[Raw data Boundary: Start]

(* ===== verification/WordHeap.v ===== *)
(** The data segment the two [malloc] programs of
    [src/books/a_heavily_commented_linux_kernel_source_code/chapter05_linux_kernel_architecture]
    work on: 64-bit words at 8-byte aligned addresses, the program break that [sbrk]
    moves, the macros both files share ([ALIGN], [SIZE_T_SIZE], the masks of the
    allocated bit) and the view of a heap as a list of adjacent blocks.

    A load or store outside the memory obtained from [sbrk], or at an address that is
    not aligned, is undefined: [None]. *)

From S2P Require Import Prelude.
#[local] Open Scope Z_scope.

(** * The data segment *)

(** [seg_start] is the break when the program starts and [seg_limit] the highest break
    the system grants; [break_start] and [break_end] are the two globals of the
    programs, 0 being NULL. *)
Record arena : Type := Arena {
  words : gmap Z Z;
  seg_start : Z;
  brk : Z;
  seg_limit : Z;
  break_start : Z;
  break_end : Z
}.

[Raw data Boundary: End]
[Raw data Boundary: Start]

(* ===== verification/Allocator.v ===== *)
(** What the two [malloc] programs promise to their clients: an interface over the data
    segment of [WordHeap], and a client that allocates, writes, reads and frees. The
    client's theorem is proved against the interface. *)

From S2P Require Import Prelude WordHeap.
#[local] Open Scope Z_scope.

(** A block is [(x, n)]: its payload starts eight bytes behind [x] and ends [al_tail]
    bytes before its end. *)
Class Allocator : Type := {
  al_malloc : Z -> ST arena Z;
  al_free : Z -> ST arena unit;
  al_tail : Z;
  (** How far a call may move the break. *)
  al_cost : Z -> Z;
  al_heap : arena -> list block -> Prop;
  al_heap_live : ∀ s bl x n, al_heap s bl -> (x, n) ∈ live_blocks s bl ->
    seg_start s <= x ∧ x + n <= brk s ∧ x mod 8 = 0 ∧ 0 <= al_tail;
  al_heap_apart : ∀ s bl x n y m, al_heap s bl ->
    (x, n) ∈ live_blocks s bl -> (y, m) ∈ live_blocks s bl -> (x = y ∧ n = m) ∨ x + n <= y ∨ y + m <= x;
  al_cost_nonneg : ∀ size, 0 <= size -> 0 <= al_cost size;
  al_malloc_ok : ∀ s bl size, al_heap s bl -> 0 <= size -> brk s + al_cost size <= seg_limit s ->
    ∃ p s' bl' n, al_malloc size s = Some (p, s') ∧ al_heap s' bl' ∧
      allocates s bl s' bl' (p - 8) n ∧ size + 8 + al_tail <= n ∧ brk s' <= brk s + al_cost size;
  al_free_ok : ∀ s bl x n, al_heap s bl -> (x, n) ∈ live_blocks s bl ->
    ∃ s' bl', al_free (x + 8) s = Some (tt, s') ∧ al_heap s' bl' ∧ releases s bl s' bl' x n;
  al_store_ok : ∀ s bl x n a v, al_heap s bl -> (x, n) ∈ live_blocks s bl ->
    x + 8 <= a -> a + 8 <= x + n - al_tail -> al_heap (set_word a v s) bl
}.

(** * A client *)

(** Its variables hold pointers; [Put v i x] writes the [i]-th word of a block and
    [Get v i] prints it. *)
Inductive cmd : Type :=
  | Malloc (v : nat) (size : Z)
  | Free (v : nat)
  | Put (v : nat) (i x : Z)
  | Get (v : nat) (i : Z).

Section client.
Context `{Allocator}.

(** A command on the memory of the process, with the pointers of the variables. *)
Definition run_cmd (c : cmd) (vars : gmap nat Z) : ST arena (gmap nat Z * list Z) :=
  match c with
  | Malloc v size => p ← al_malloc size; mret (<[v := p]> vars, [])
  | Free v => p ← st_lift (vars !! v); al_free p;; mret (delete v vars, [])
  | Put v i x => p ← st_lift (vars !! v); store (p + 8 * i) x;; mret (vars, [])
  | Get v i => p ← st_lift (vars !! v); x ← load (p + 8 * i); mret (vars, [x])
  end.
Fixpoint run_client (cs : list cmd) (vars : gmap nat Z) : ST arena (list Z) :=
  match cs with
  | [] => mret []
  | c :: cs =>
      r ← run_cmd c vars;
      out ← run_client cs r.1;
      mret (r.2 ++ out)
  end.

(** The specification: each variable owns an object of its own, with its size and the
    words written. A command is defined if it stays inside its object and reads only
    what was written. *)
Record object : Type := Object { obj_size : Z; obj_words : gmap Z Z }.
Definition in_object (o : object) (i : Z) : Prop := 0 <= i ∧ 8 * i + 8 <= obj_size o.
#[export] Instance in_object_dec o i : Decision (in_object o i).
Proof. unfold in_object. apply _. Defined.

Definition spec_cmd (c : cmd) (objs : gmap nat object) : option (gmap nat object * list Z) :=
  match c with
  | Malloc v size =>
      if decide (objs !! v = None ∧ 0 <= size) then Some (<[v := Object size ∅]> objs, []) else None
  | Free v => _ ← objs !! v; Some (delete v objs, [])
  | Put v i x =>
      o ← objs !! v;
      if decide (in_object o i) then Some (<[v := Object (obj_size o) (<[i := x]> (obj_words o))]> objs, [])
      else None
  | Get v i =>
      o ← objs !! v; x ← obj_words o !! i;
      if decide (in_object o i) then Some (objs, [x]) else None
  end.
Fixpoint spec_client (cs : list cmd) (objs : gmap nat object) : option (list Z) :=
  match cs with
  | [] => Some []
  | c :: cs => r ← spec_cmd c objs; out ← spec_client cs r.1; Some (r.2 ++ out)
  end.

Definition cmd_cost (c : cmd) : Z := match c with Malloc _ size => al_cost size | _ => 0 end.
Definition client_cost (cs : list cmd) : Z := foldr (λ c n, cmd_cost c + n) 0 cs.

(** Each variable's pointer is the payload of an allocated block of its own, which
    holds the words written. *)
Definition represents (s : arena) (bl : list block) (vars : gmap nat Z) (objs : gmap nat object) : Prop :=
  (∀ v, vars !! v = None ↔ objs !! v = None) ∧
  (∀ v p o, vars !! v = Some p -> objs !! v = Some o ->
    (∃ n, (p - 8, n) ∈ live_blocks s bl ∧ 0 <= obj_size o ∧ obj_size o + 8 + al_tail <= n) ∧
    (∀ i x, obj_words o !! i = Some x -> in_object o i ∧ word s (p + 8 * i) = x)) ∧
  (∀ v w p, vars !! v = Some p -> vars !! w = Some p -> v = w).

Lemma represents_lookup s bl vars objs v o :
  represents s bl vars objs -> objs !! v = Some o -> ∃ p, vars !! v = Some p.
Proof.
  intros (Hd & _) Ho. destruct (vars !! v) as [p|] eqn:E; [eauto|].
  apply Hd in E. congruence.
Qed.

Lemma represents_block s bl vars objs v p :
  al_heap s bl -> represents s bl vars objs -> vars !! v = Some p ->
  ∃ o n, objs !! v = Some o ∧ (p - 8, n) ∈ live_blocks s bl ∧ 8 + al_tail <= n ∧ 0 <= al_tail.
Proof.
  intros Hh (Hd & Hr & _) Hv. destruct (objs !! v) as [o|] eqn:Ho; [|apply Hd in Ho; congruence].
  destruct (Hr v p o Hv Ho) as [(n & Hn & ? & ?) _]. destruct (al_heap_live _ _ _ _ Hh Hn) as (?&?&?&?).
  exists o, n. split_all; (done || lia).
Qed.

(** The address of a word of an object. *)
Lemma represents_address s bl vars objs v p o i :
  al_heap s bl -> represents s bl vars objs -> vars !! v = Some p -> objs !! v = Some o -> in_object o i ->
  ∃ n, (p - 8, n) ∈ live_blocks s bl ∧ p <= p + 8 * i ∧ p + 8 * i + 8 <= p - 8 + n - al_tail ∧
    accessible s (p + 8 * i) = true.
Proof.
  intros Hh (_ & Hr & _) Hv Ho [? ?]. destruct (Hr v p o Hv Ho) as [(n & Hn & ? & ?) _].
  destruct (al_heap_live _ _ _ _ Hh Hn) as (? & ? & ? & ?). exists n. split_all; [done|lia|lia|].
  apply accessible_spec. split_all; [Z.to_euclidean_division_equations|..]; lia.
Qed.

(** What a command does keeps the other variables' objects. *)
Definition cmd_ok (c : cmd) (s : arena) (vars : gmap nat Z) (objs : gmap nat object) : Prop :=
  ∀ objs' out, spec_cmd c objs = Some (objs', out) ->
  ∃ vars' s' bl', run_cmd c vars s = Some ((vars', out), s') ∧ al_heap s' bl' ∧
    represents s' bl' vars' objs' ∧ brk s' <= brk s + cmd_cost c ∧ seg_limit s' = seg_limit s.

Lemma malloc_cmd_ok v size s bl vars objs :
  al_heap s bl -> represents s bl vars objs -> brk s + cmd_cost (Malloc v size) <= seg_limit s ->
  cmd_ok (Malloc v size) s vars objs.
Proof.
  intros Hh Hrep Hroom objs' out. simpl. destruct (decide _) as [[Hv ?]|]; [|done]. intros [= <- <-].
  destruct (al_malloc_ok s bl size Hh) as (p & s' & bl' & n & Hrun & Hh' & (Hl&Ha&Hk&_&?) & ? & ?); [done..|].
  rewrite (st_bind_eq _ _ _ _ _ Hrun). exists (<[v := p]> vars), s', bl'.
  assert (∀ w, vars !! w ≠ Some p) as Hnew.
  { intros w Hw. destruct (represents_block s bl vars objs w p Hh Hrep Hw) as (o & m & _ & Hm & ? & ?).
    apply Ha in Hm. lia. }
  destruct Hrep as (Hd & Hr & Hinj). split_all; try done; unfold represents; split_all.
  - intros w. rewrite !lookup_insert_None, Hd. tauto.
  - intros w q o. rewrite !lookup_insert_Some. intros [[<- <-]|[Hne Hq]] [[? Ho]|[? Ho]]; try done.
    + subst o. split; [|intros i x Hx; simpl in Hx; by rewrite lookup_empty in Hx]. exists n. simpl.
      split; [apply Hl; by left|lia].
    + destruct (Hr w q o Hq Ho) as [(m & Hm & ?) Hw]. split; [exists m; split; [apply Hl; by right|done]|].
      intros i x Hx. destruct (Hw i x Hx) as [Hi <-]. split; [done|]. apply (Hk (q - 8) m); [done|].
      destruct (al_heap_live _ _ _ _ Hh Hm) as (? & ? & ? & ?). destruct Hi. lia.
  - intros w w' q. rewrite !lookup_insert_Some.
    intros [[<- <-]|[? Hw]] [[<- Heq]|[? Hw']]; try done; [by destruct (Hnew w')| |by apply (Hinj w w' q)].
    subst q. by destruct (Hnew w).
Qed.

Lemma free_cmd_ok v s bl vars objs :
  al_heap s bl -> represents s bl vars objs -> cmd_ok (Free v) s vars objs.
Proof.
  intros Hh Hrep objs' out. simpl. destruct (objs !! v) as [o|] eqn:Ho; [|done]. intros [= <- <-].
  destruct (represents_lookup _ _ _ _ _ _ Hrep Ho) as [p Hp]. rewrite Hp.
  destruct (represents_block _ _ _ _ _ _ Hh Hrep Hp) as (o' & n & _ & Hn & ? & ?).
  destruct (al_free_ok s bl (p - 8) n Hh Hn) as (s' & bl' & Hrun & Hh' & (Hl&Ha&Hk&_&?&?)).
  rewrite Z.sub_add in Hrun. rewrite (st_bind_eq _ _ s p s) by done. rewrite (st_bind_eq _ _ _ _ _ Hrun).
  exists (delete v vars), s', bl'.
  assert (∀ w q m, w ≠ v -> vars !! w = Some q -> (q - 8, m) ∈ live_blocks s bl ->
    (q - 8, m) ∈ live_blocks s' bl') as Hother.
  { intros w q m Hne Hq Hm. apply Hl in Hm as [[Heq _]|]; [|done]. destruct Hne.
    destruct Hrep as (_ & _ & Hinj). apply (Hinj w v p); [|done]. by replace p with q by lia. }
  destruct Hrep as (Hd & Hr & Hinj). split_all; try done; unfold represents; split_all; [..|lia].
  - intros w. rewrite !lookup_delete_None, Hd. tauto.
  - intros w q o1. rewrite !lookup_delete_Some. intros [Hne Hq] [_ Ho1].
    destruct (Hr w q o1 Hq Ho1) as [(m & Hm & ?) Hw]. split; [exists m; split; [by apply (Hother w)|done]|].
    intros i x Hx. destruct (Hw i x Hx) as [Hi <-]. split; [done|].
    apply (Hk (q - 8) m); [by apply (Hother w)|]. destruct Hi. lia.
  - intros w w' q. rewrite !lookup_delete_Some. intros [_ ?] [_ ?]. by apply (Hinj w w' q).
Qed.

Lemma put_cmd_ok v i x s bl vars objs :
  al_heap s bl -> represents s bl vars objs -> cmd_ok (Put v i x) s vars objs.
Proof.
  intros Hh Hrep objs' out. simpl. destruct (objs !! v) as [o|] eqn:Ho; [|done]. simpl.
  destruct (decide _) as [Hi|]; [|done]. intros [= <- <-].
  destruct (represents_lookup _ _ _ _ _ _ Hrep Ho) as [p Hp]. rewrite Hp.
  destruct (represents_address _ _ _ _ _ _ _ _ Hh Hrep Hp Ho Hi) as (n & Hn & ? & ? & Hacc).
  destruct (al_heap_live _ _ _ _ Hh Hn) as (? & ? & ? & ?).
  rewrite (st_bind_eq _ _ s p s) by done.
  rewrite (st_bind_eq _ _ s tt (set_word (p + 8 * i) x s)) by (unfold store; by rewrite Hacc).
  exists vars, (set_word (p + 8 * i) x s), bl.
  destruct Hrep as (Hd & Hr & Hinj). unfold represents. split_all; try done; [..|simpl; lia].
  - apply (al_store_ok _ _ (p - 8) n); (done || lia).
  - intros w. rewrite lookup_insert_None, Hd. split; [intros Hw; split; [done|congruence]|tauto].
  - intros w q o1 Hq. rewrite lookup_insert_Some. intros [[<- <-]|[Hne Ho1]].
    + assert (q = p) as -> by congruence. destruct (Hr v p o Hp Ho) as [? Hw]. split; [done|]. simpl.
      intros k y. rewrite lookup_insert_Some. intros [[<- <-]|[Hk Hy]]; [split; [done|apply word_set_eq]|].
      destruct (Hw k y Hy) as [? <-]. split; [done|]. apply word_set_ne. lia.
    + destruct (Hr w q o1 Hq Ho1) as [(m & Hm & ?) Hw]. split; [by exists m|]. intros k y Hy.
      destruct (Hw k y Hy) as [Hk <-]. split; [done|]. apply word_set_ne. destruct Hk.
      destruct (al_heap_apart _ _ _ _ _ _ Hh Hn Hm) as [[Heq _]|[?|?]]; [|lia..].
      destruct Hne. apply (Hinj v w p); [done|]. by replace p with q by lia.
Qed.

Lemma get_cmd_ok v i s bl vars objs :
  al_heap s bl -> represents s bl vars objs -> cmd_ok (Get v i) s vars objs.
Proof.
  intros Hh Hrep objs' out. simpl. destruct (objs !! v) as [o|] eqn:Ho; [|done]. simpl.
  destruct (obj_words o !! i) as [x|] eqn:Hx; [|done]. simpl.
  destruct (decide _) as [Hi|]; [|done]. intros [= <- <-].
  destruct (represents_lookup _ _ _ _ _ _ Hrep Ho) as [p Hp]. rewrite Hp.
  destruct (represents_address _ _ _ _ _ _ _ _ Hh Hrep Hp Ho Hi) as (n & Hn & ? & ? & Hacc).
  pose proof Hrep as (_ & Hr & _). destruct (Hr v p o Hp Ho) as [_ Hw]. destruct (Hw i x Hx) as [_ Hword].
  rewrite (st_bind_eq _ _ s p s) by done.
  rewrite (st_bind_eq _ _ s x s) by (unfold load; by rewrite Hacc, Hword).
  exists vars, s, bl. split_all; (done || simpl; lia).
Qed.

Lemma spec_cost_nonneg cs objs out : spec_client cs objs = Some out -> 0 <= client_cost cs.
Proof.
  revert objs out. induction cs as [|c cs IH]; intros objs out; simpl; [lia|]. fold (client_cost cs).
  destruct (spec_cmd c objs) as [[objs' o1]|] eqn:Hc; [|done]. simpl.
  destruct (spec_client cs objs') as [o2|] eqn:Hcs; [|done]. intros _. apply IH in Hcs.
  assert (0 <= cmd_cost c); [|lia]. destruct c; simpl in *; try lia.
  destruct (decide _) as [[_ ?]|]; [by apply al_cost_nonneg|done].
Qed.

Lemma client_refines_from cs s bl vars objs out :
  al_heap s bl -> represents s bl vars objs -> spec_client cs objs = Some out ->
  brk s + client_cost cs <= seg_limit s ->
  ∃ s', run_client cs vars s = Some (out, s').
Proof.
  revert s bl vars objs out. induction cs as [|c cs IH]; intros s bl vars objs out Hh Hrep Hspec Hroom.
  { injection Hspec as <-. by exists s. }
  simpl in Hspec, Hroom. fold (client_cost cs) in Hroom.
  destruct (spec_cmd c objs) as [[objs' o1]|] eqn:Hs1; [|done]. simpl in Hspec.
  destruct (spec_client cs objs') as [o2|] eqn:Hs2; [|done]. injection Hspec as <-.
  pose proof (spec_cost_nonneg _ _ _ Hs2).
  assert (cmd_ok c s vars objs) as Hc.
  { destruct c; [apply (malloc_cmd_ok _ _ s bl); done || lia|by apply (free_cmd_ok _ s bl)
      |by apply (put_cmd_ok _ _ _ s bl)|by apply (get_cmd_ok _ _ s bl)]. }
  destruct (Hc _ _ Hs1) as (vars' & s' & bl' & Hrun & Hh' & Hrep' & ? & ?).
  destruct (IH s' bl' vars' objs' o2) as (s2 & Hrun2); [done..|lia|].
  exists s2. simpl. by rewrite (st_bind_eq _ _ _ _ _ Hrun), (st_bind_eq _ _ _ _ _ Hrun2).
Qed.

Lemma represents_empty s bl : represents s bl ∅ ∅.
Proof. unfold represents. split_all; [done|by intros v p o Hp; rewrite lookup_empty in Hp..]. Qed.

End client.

[Raw data Boundary: End]

◆ Your goal: All lines in the listing above between the line with "assert (cmd_ok c s vars objs) as Hc." and the line with "destruct (Hc _", inclusive, should be set down exactly, and no line outside that range.

◆ Solution to the problem:
  assert (cmd_ok c s vars objs) as Hc.
  { destruct c; [apply (malloc_cmd_ok _ _ s bl); done || lia|by apply (free_cmd_ok _ s bl)
      |by apply (put_cmd_ok _ _ _ s bl)|by apply (get_cmd_ok _ _ s bl)]. }
  destruct (Hc _ _ Hs1) as (vars' & s' & bl' & Hrun & Hh' & Hrep' & ? & ?).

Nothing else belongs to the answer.